**Task brief**
Each line that holds the word "TableConstDataIterator" counts once; give the total for the records below and nothing else.

Records contained in a dataset
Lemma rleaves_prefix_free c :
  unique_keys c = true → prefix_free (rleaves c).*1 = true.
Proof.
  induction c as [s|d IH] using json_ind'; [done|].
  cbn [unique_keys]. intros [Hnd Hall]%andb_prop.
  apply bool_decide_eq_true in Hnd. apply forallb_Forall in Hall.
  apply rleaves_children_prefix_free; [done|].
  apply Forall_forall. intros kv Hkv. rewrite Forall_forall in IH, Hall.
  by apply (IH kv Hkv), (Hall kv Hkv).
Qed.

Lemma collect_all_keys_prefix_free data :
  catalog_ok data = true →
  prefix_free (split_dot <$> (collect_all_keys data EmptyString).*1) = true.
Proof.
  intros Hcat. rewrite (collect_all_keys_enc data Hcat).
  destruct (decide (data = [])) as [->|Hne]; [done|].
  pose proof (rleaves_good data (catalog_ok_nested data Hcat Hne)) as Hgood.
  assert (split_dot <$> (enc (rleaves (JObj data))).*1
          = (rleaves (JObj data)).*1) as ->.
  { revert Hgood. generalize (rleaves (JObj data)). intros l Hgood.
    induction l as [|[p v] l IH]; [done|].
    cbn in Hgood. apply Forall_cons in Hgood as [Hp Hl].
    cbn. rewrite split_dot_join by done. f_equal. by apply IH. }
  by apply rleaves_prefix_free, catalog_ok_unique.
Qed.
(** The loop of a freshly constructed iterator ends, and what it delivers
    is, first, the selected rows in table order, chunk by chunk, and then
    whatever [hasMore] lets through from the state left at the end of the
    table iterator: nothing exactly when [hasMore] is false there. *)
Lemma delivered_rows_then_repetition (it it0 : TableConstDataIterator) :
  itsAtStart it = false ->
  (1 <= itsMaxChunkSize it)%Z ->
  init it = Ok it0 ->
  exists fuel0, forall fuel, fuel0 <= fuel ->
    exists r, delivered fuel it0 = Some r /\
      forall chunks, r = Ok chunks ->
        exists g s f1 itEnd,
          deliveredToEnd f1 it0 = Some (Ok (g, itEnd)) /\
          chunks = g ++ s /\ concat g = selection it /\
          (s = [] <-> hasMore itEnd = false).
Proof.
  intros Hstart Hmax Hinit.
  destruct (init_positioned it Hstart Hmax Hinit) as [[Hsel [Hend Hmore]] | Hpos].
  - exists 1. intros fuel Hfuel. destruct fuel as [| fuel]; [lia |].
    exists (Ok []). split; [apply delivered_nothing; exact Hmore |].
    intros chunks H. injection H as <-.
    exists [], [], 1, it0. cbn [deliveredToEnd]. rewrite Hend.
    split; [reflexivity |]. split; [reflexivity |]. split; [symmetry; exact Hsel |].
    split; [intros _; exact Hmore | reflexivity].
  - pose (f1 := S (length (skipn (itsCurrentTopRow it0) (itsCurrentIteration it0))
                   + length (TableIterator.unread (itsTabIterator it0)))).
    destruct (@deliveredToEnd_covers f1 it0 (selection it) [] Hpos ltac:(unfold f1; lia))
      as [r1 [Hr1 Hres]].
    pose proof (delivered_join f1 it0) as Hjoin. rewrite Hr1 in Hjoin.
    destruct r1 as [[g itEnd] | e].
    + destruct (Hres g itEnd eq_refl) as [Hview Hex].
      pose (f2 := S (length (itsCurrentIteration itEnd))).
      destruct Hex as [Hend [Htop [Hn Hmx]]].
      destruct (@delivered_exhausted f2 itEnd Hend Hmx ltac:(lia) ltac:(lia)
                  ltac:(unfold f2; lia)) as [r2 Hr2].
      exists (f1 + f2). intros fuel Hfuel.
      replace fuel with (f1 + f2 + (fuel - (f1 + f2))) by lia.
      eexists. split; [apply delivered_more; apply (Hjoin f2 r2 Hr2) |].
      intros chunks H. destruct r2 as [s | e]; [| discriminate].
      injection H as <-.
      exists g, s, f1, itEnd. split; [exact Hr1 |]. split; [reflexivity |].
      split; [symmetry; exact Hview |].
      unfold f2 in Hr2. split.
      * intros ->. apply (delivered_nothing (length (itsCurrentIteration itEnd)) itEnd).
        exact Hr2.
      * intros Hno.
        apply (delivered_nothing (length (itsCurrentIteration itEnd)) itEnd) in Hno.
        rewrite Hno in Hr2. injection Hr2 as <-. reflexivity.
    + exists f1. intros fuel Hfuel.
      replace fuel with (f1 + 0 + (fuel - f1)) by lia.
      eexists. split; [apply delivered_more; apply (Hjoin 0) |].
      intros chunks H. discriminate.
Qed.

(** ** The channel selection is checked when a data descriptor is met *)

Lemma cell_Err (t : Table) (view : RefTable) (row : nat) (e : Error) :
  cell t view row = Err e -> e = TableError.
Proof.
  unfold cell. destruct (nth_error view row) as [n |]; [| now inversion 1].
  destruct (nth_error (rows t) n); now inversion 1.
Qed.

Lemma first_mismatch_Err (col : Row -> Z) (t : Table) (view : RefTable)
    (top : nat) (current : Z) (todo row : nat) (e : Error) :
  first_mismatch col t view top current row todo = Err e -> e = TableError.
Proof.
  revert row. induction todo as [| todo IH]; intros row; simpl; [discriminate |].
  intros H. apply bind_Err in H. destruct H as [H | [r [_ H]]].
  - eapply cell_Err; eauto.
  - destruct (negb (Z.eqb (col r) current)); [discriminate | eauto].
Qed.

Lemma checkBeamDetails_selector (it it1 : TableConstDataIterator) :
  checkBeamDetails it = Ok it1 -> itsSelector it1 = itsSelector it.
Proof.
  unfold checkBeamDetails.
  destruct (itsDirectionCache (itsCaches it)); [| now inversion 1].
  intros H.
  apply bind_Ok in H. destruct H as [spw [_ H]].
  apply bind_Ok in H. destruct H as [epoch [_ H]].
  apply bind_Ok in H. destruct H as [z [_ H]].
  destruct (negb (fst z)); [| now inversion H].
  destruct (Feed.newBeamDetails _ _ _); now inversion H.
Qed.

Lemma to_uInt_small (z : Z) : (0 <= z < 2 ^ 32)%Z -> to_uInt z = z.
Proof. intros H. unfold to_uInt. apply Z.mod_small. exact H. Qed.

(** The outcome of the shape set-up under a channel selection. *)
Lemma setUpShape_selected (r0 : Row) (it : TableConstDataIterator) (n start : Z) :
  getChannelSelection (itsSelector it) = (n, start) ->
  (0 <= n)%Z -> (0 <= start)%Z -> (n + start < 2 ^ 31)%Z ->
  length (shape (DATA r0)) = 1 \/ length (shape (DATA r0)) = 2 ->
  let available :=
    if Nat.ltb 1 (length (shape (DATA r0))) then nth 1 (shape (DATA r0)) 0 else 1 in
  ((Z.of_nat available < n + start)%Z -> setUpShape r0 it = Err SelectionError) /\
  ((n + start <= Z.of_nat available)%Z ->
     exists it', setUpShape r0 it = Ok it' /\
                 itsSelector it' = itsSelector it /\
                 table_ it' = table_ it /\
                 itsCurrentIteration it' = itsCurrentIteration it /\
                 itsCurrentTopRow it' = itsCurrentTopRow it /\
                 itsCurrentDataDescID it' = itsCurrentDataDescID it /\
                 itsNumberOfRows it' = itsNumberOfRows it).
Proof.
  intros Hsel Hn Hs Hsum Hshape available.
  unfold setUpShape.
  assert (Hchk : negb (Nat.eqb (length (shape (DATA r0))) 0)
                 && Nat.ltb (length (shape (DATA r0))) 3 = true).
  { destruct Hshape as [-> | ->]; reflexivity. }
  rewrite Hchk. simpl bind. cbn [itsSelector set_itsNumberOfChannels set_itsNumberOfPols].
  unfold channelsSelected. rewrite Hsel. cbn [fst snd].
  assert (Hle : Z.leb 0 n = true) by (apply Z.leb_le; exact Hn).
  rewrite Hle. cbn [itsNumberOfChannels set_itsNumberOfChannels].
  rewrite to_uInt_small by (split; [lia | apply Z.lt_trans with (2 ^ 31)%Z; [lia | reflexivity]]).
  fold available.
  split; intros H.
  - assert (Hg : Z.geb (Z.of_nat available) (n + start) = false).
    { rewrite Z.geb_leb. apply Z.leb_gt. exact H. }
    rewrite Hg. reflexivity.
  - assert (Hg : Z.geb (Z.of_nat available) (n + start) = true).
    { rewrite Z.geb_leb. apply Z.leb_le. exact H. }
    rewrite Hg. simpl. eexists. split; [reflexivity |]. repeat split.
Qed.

**Answer area**
3